The tax reform did three things:
1.) It limited the adjusted gross income to $100,000 for those individuals that invested in real estate and wanted to be able to depreciate the property and receive a tax deduction for doing so. The deductions were phased out and pro rated for those with an AGI between 100-150K. And for those with an AGI of greater than 150K, the losses were carried forward, indefinitely. Prior to 1986, any American was able to benefit from the tax deductions associated with investment real estate.
2.) The Tax Reform Act of 1986 also limited the annual passive losses (depreciation) associated with investment real estate to $25,000 a year. Prior to 1986, there was no limit on the number of passive losses that a real estate investor could deduct.
3.) And finally, the TRA of 1986 lengthened the depreciation scale for residential real estate investments from 15 years to 27.5 years. In other words, for those who could still qualify for the passive losses and deprecation associated with real estate, the annual tax deductions were now virtually cut in half. It would take nearly twice as long to fully depreciate a residential real estate investment.
These three changes made real estate investments literally less valuable overnight. And some would contend that it was this tax reform that contributed to the savings and loan crisis as well as the housing recession in the late 1980s.
The one exception to the first two changes was for those that met the IRS criteria of being a "real estate professional". For those that met the IRS definition, #1 and #2 do not apply. I'm not going to get into the definition, but Diane Kennedy who knows a thing or two about taxes details a definition here.
Well, here we are 22 years later and this tax code is still on the books. And there are two problems with this, first, the income and passive loss limitations have not been adjusted for inflation.
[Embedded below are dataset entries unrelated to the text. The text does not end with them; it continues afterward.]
(* ===== verification/Bump.v ===== *)
(** * Bump: the allocator core

    [required_pages] and [InnerAlloc::alloc] of [bump.rs], statement by
    statement, over any page source.  The relation [alloc_outcome] lists the
    paths through [alloc] and is proved to be the function; from it come
    the inversion lemmas, the result of [alloc] on each branch, and what
    holds of every call when the source obeys [PageSourceLaws]: the
    invariant is kept, the block returned is fresh, the cursor and the limit
    only grow, a failed call leaves the allocator as it was, and the only
    panic is the source's. *)

From Stdlib Require Import ZArith Lia Bool.
From S2P Require Import Prelude Usize Layout State PageSource.
#[local] Open Scope Z_scope.
#[local] Open Scope rs_scope.

(** [required_pages]: the pages needed to hold [size] bytes. *)
Definition required_pages {U : Usize} (size : Z) : option Z :=
  and_then (checked_add size (PAGE_SIZE - 1))
           (fun num => checked_div num PAGE_SIZE).

Module InnerAlloc.
Section WithSource.
Context {U : Usize} {H : Type} {PS : PageSource H}.

(** [InnerAlloc::alloc]: tries to allocate enough memory on the heap for the
    given layout; if there is not enough room it grows the heap. *)
Definition alloc (layout : Layout) : M (World H) Z :=
  alloc_start <- get_next ;;
  padded <- pad_to_align layout ;;
  let aligned_size := size padded in
  alloc_end <- try_opt (checked_add alloc_start aligned_size) ;;
  upper <- get_upper_limit ;;
  if alloc_end >? upper then
    (required_pages <- try_opt (required_pages aligned_size) ;;
     page_start <- request_pages required_pages ;;
     limit <- try_opt (and_then (checked_mul required_pages PAGE_SIZE)
                                (fun pages => checked_add page_start pages)) ;;
     set_upper_limit limit ;;
     new_next <- try_opt (checked_add page_start aligned_size) ;;
     set_next new_next ;;
     ret page_start)
  else
    (set_next alloc_end ;;
     ret alloc_start).
(** C30. Two calls that both find the heap full, over a linear memory, under
    every schedule in which each call tests the limit before the other
    writes it: the blocks they return are disjoint and lie in the pages
    the host added, beyond the memory the calls started with.  The
    schedule is free to order the requests to the host and the writes of
    the limit and of the cursor as it likes. *)
Theorem growing_calls_disjoint turns l1 l2 a1 a2 w' :
  valid l1 -> valid l2 -> world_ok w0 ->
  headroom (inner w0) < padded_size l1 -> headroom (inner w0) < padded_size l2 ->
  tests_first turns = true ->
  interleave turns (ReadNext l1, ReadNext l2) w0 =
    Done (Return (Some a1), Return (Some a2)) w' ->
  disjoint (InnerAlloc.block_of l1 a1) (InnerAlloc.block_of l2 a2) /\
  mem_size (host w0) <= a1 /\ mem_size (host w0) <= a2.
Proof.
  unfold headroom. intros Hl1 Hl2 Hok H1 H2 Ht E.
  destruct (interleave_growing l1 l2 turns 0 0 _ w0 _ w' Hl1 Hl2 ltac:(lia) ltac:(lia)
              (growing_start l1 l2 Hok) Ht E)
    as (k1 & k2 & top & _ & (Hm1 & _) & (Hm2 & _) & Ha & _).
  cbn [fst snd run_of] in Ha. split; [|split; assumption].
  pose proof (padded_le_pages l1). pose proof (padded_le_pages l2).
  destruct (Ha a1 a2 eq_refl eq_refl); [|apply disjoint_sym];
    apply before_disjoint; unfold block_end; cbn; lia.
Qed.

End BothGrow.

(** All the schedules of [n] statements of the first call and [m] of the
    second. *)
Fixpoint schedules (n : nat) : nat -> list (list Turn) :=
  fix merge (m : nat) : list (list Turn) :=
    match n, m with
    | O, _ => [repeat Second m]
    | S n', O => [repeat First n]
    | S n', S m' => map (cons First) (schedules n' m) ++ map (cons Second) (merge m')
    end.

(** ** Two calls at the start of a module, every schedule

    On the 32-bit target, in a module that starts with 17 pages and has
    not allocated yet: a call for 8 bytes and a call for 4, and each of the
    12870 ways to order their statements. *)

Section AtBoot.
#[local] Existing Instance usize32.
Import Wasm32.

(** What a race leaves: the two addresses, the cursor, the limit, and the
    size of the memory in pages. *)
Record Left : Type := mkLeft {
  first_at : Z; second_at : Z; cursor : Z; limit : Z; grown_to : Z
}.

Definition left_by (turns : list Turn) : option Left :=
  match interleave turns (ReadNext (mkLayout 8 8), ReadNext (mkLayout 4 4)) w_boot with
  | Done (Return (Some a1), Return (Some a2)) w' =>
      Some (mkLeft a1 a2 (next (inner w')) (upper_limit (inner w')) (mem_pages (host w')))
  | _ => None
  end.

Definition Left_eqb (x y : Left) : bool :=
  (first_at x =? first_at y) && (second_at x =? second_at y) &&
  (cursor x =? cursor y) && (limit x =? limit y) && (grown_to x =? grown_to y).

(** The race left what [o'] is. *)
Definition same_as (o' o : option Left) : bool :=
  match o, o' with
  | Some x, Some y => Left_eqb x y
  | _, _ => false
  end.

(** One of the calls was given the null address. *)
Definition given_null (o : option Left) : bool :=
  match o with
  | Some x => (first_at x =? null_mut) || (second_at x =? null_mut)
  | None => false
  end.

(** The cursor is above the limit. *)
Definition cursor_above (o : option Left) : bool :=
  match o with Some x => limit x <? cursor x | None => false end.

(** Nothing is wrong with what the race left: the two blocks are in the
    pages the host added, they are disjoint, and the cursor is past both
    and at or below the limit, which is inside the memory. *)
Definition sound (o : option Left) : bool :=
  match o with
  | Some x =>
      (mem_bytes (host w_boot) <=? first_at x) && (mem_bytes (host w_boot) <=? second_at x) &&
      disjointb (mkBlock (first_at x) 8) (mkBlock (second_at x) 4) &&
      (first_at x + 8 <=? cursor x) && (second_at x + 4 <=? cursor x) &&
      (cursor x <=? limit x) && (limit x <=? grown_to x * PAGE_SIZE)
  | None => false
  end.

(** The two blocks are disjoint and in the pages the host added. *)
Definition blocks_apart (o : option Left) : bool :=
  match o with
  | Some x =>
      (mem_bytes (host w_boot) <=? first_at x) && (mem_bytes (host w_boot) <=? second_at x) &&
      disjointb (mkBlock (first_at x) 8) (mkBlock (second_at x) 4)
  | None => false
  end.

(** One of the calls is given its eight statements before the other
    starts. *)
Definition unpreempted (turns : list Turn) : bool :=
  (alloc_statements <=? lead First turns)%nat || (alloc_statements <=? lead Second turns)%nat.

(** A schedule and what it leaves. *)
Definition Race : Type := list Turn * option Left.

(** The schedules of which [p] holds, and their number. *)
Definition leaving (p : Race -> bool) (races : list Race) : list (list Turn) :=
  map fst (filter p races).

Definition count (p : Race -> bool) (races : list Race) : Z :=
  Z.of_nat (length (leaving p races)).

(** The two calls tested the limit before either wrote it, and both
    schedules of eight statements each in turn do. *)
Definition in_step : list Turn :=
  in_turn ++ [First; Second; First; Second; First; Second].
Lemma realloc_keeps_contents_witness :
  (forall i, 0 <= i < kept (mkLayout 8 8) 16 ->
     read (heap_bytes h_moved) (1114120 + i) = read (bytes p_held) (1114112 + i)) /\
  (forall i, kept (mkLayout 8 8) 16 <= i < 16 -> read (heap_bytes h_moved) (1114120 + i) = 0) /\
  (forall a, ~ 1114120 <= a < 1114120 + kept (mkLayout 8 8) 16 ->
     read (heap_bytes h_moved) a = read (bytes p_held) a).
Proof.
  apply (realloc_keeps_contents p_held 1114112 (mkLayout 8 8) 16 1114120 h_moved);
    [apply p_held_ok | reflexivity | reflexivity | lia | apply realloc_p_held | discriminate].
Defined.

Lemma realloc_is_steps_witness :
  proc_steps p_held
    (mkProcess (heap_world h_moved) (reallocated 1114112 16 1114120 (ledger p_held))
               (heap_bytes h_moved)).
Proof.
  apply (realloc_is_steps p_held 1114112 (mkLayout 8 8) 16 1114120 h_moved);
    [apply p_held_ok | reflexivity | reflexivity | reflexivity | lia | apply realloc_p_held].
Defined.

Lemma realloc_takes_memory_witness :
  1114112 + 8 <= 1114120 /\ 1114120 + 16 <= next (inner (heap_world h_moved)).
Proof.
  apply (realloc_takes_memory p_held 1114112 (mkLayout 8 8) 16 1114120 h_moved);
    [apply p_held_ok | reflexivity | reflexivity | lia | apply realloc_p_held | discriminate].
Defined.

(** The byte stored in the old block is read back from the new one. *)
Example realloc_reads_back : read (heap_bytes h_moved) 1114120 = 42.
Proof. vm_compute. reflexivity. Qed.

End Witnesses.
(* ===== verification/Mirror.v ===== *)
(** * Mirror: what the test stub says of the allocator over the Wasm memory

    The tests of [bump.rs] run over the stub, "since we cannot (easily)
    test the [wasm32] implementation".  This file says what they tell of
    it.  Over a Wasm memory that nobody else grows, the allocator is the
    allocator over the stub moved up by the size the memory had when the
    process started: the stub answers a request for pages with its limit,
    the memory with its size, and the two differ by that size from the
    first pages on.  A run over the stub is then the run over the memory,
    block by block, as long as the memory has the pages and their end is
    an address; a request the stub refuses, the memory refuses. *)

From Stdlib Require Import ZArith Lia Bool List.
From S2P Require Import Prelude Usize Layout State PageSource Bump Trace StubAlloc WasmAlloc.
From S2P Require Import Width.
Import ListNotations.
#[local] Open Scope Z_scope.
#[local] Open Scope rs_scope.

Section Mirror.
Context {U : Usize}.
Import TestStub Wasm32.

(** The size of the memory, in bytes, when the process starts. *)
Variable base : Z.
Implicit Types (l : Layout) (ws : World unit) (ww : World Memory).

(** The allocator of the stub, moved up. *)
Definition moved_up (a : InnerAlloc) : InnerAlloc :=
  mkInnerAlloc (next a + base) (upper_limit a + base).

(** The world over the stub and the world over the memory: the memory ends
    where the stub's limit is, moved up, and the allocators are both as
    [new] left them or the second is the first moved up. *)
Definition mirrors ws ww : Prop :=
  mem_bytes (host ww) = upper_limit (inner ws) + base /\
  ((inner ws = new /\ inner ww = new) \/
   (0 < upper_limit (inner ws) /\ inner ww = moved_up (inner ws))).

(** A block over the stub and the block over the memory: the same size,
    and the second moved up unless it holds no byte. *)
Definition mirror_block (b b' : Block) : Prop :=
  len b' = len b /\ (len b = 0 \/ start b' = start b + base).

(** ** One call *)

(** A request the stub serves is served over the memory, when the memory
    has the pages and their end is an address. *)
Lemma alloc_mirrored l ws ww a ws' :
  valid l -> world_ok ws -> world_ok ww -> mirrors ws ww ->
  InnerAlloc.alloc l ws = Done a ws' ->
  upper_limit (inner ws') + base <= usize_MAX ->
  upper_limit (inner ws') + base <= mem_limit (host ww) * PAGE_SIZE ->
  exists a' ww', InnerAlloc.alloc l ww = Done a' ww' /\ mirrors ws' ww' /\
                 (padded_size l = 0 \/ a' = a + base).
Proof.
  intros Hl [Hwf _] Hw [Hmem Hrel] E Hmax Hroom.
  pose proof (padded_size_nonneg l Hl) as Hsz. pose proof PAGE_SIZE_pos as Hps.
  pose proof usize_MAX_ge as HM. apply alloc_Done_inv in E; [|exact Hl].
  destruct E as [(Hfit & -> & ->) | (n & w1 & Hg & Hlim & ->)].
  - exists (next (inner ww)), (with_next (next (inner ww) + padded_size l) ww).
    assert (next (inner ww) + padded_size l <= upper_limit (inner ww) <= usize_MAX /\
            (padded_size l = 0 \/ next (inner ww) = next (inner ws) + base)) as (Hin & Ha).
    { autorewrite with bump_rw in Hmax. cbn [upper_limit] in Hmax.
      destruct Hrel as [[Es Ew] | [_ Ew]]; rewrite Ew; rewrite ?Es in *;
        cbn [upper_limit next new moved_up] in *; lia. }
    split; [apply alloc_complete, alloc_fits; [exact Hl | lia..]|]. split; [|exact Ha].
    unfold mirrors. autorewrite with bump_rw. cbn [upper_limit next]. split; [exact Hmem|].
    destruct Hrel as [[Es Ew] | [Hpos Ew]]; rewrite Ew; rewrite ?Es in *;
      cbn [upper_limit next new moved_up] in *; [left | right; split; [exact Hpos|]].
    + assert (padded_size l = 0) as -> by lia. auto.
    + unfold moved_up. cbn [next upper_limit]. f_equal. lia.
  - destruct (stub_grew l ws n a w1 Hg) as [-> ->]. destruct Hg as (Hlt & Hn & _).
    destruct Hwf as (H0 & Hle & _).
    assert (0 < padded_size l) as Hpos by lia.
    pose proof (required_pages_pos _ _ Hpos Hn) as Hn0.
    unfold grown in *. autorewrite with bump_rw in *. cbn [upper_limit next] in *.
    unfold mem_bytes in Hmem.
    exists (mem_bytes (host ww)). eexists. split; [|split].
    + apply (alloc_at_memory_end l ww n Hl Hw); [| exact Hn | nia..].
      unfold headroom. destruct Hrel as [[Es Ew] | [_ Ew]]; rewrite Ew; rewrite ?Es in *;
        cbn [upper_limit next new moved_up] in *; lia.
    + unfold mirrors, moved_up, grown_by, mem_bytes. autorewrite with bump_rw.
      cbn [upper_limit next host mem_pages]. split; [lia|]. right. split; [nia|].
      f_equal; lia.
    + right. unfold mem_bytes. lia.
Qed.

(** A request the stub refuses, for an overflow since it refuses nothing
    else, is refused over the memory, which does not grow: the end of the
    block or of the pages is further up still. *)
Lemma alloc_mirrored_failed l ws ww ws' :
  valid l -> world_ok ws -> world_ok ww -> mirrors ws ww -> 0 < base ->
  InnerAlloc.alloc l ws = Failed ws' ->
  InnerAlloc.alloc l ww = Failed ww /\ ws' = ws.
Proof.
  intros Hl Hs Hw [Hmem Hrel] Hb E. pose proof Hs as [(H0 & Hle & _) _].
  destruct (world_ok_inv ww Hw) as (_ & Hm & _). pose proof Hm as (_ & _ & Hlm).
  pose proof usize_MAX_ge as HM. pose proof PAGE_SIZE_eq as Hps.
  unfold mem_bytes, MAX_PAGES in *.
  assert (next (inner ws) <= next (inner ww) /\
          upper_limit (inner ww) - next (inner ww) =
            upper_limit (inner ws) - next (inner ws)) as [Hn Hh]
    by (destruct Hrel as [[Es Ew] | [_ Ew]]; rewrite Ew; rewrite ?Es;
        cbn [upper_limit next new moved_up]; lia).
  pose proof (stub_failed_same l ws ws' Hl E). subst ws'.
  split; [|reflexivity]. apply alloc_complete; [exact Hl|].
  destruct (Z.le_gt_cases (next (inner ww) + padded_size l) usize_MAX) as [Hend|Hend];
    [|now apply alloc_end_overflows].
  pose proof (alloc_cases l ws Hl) as Hc. rewrite E in Hc.
  inv Hc; try discriminate; try lia; [apply alloc_pages_overflow; auto; lia|].
  match goal with Hr : _ = Done _ _ |- _ => inv Hr end.
  eapply alloc_source_refuses; eauto; try lia.
  change (Wasm32.request_pages n ww = Failed ww).
  rewrite request_pages_cases by exact Hm. cbv zeta.
  rewrite (proj2 (Z.leb_gt _ _)); [reflexivity | nia].
Qed.

(** ** A run *)

(** The run over the stub is the run over the memory: the same requests
    are served, the blocks are the stub's moved up by the size the memory
    had at the start, and the allocator at the end is the stub's moved
    up; provided the memory is not empty at the start, has the pages the
    run takes, and their end is an address. *)
Lemma run_mirrored ls : forall ws ww bs ws',
  Forall valid ls -> world_ok ws -> world_ok ww -> mirrors ws ww -> 0 < base ->
  run ls ws = Done bs ws' ->
  upper_limit (inner ws') + base <= usize_MAX ->
  upper_limit (inner ws') + base <= mem_limit (host ww) * PAGE_SIZE ->
  exists bw ww', run ls ww = Done bw ww' /\ mirrors ws' ww' /\
                 Forall2 mirror_block bs bw.
Proof.
  induction ls as [|l ls IH]; intros ws ww bs ws' Hls Hs Hw Hrel Hb E Hmax Hroom.
  { inv E. exists [], ww. auto. }
  inv Hls. apply run_cons_inv in E.
  destruct E as [(a & w1 & bs1 & Ha & Hr & ->) | (w1 & Ha & Hr)].
  - pose proof (alloc_Done_ok l ws a w1 H1 Hs Ha) as Hs1.
    destruct (run_monotone ls w1 bs1 ws' H2 Hs1 Hr) as [_ Hup].
    destruct (alloc_mirrored l ws ww a w1 H1 Hs Hw Hrel Ha) as (a' & ww1 & Ea & Hrel1 & Haddr);
      [lia.. |].
    assert (Hst : state_of (InnerAlloc.alloc l ww) = Some ww1) by now rewrite Ea.
    destruct (wasm_alloc_memory_grows l ww ww1 H1 Hw Hst) as [_ Hlm].
    destruct (IH w1 ww1 bs1 ws' H2 Hs1 (alloc_Done_ok l ww a' ww1 H1 Hw Ea) Hrel1 Hb Hr Hmax)
      as (bw & ww' & Er & Hrel' & Hbs); [now rewrite Hlm|].
    exists (InnerAlloc.block_of l a' :: bw), ww'. cbn [run]. rewrite Ea. unfold bind, ret.
    rewrite Er. split; [reflexivity|]. split; [exact Hrel'|].
    constructor; [split; [reflexivity | exact Haddr] | exact Hbs].
  - destruct (alloc_mirrored_failed l ws ww w1 H1 Hs Hw Hrel Hb Ha) as [Ea ->].
    destruct (IH ws ww bs ws' H2 Hs Hw Hrel Hb Hr Hmax Hroom) as (bw & ww' & Er & Hrel' & Hbs).
    exists bw, ww'. cbn [run]. rewrite Ea. auto.
Qed.

End Mirror.

(** ** What a run of the tests says of the module

    The tests run over the stub at the width of the host that builds
    them; the module runs over the memory at its own, narrower width. *)

Section Predict.
Variables N W : Usize.
Hypothesis narrower : @usize_bits N <= @usize_bits W.
Variable base : Z.

(** C17. The run over the stub at the wide width is the run over the memory at
    the narrow one, moved up by the size the memory had at the start:
    the same sizes, and every block that holds a byte at the address of
    the stub plus that size (of a block of no bytes only the size is
    stated: a fresh allocator serves it at 0 over the stub and over the
    memory alike, not moved);
    provided the memory is not empty at the start, has the pages the run
    takes, and their end is an address of the narrow width. *)
Theorem stub_run_predicts ls ws ww bs ws' :
  Forall (@valid N) ls ->
  world_ok (L := TestStub.laws (U := W)) ws ->
  world_ok (L := Wasm32.laws (U := N)) ww ->
  mirrors base ws ww -> 0 < base ->
  run (U := W) (PS := TestStub.source) ls ws = Done bs ws' ->
  upper_limit (inner ws') + base <= @usize_MAX N ->
  upper_limit (inner ws') + base <= Wasm32.mem_limit (host ww) * PAGE_SIZE ->
  exists bw ww',
    run (U := N) (PS := Wasm32.source (U := N)) ls ww = Done bw ww' /\
    mirrors base ws' ww' /\ Forall2 (mirror_block base) bs bw.
Proof.
  intros Hls Hs Hw Hrel Hb E Hmax Hroom.
  destruct (run_monotone ls ws bs ws' (Forall_impl _ (valid_widen N W narrower) Hls) Hs E)
    as [_ Hup].
  apply (run_mirrored (U := N) base ls ws ww bs ws'); auto.
  - destruct Hs as [(H0 & Hle & _) _]. split; [unfold inner_wf; lia | exact I].
  - apply (stub_run_narrow N W narrower); auto. lia.
Qed.

End Predict.

(** ** The theorem at [can_alloc_across_pages]

    The requests of the test, over the stub on the 64-bit host and over a
    memory of 17 pages on the 32-bit target: the test sees the blocks at 0
    and at [PAGE_SIZE]; the module gets them at 1114112 and at
    1114112 + [PAGE_SIZE]. *)

Section Witnesses.
#[local] Existing Instance usize32.
Import TestStub Wasm32.

Definition across_pages : list Layout := [mkLayout 65535 1; mkLayout 2 2].

Lemma stub_run_predicts_witness :
  exists bw ww',
    run across_pages w_boot = Done bw ww' /\
    mirrors 1114112 (mkWorld (mkInnerAlloc 65538 131072) tt) ww' /\
    Forall2 (mirror_block 1114112) [mkBlock 0 65535; mkBlock 65536 2] bw.
Proof.
  apply (stub_run_predicts usize32 usize64 ltac:(cbn; lia) 1114112 across_pages
           (mkWorld new tt) w_boot
           [mkBlock 0 65535; mkBlock 65536 2] (mkWorld (mkInnerAlloc 65538 131072) tt)).
  - repeat constructor.
  - split; [apply (new_wf (U := usize64)) | exact I].
  - apply world_ok_by_compute; reflexivity.
  - split; [reflexivity | left; split; reflexivity].
  - lia.
  - vm_compute. reflexivity.
  - by_compute.
  - by_compute.
Defined.

Example run_across_pages_wasm :
  run across_pages w_boot =
    Done [mkBlock 1114112 65535; mkBlock 1179648 2]
         (mkWorld (mkInnerAlloc 1179650 1245184) (mkMemory 19 65536)).
Proof. vm_compute. reflexivity. Qed.

End Witnesses.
Second, I can't think of a better time to repeal this piece of legislation (namely points #1 and #2) than a housing depression that is causing a global economic and banking crisis. By giving all Americans a real tax incentive to invest in real estate we would stimulate new demand for housing that would absorb the excess supply - something that falling home prices and lower mortgage rates have been unsuccessful at doing so far.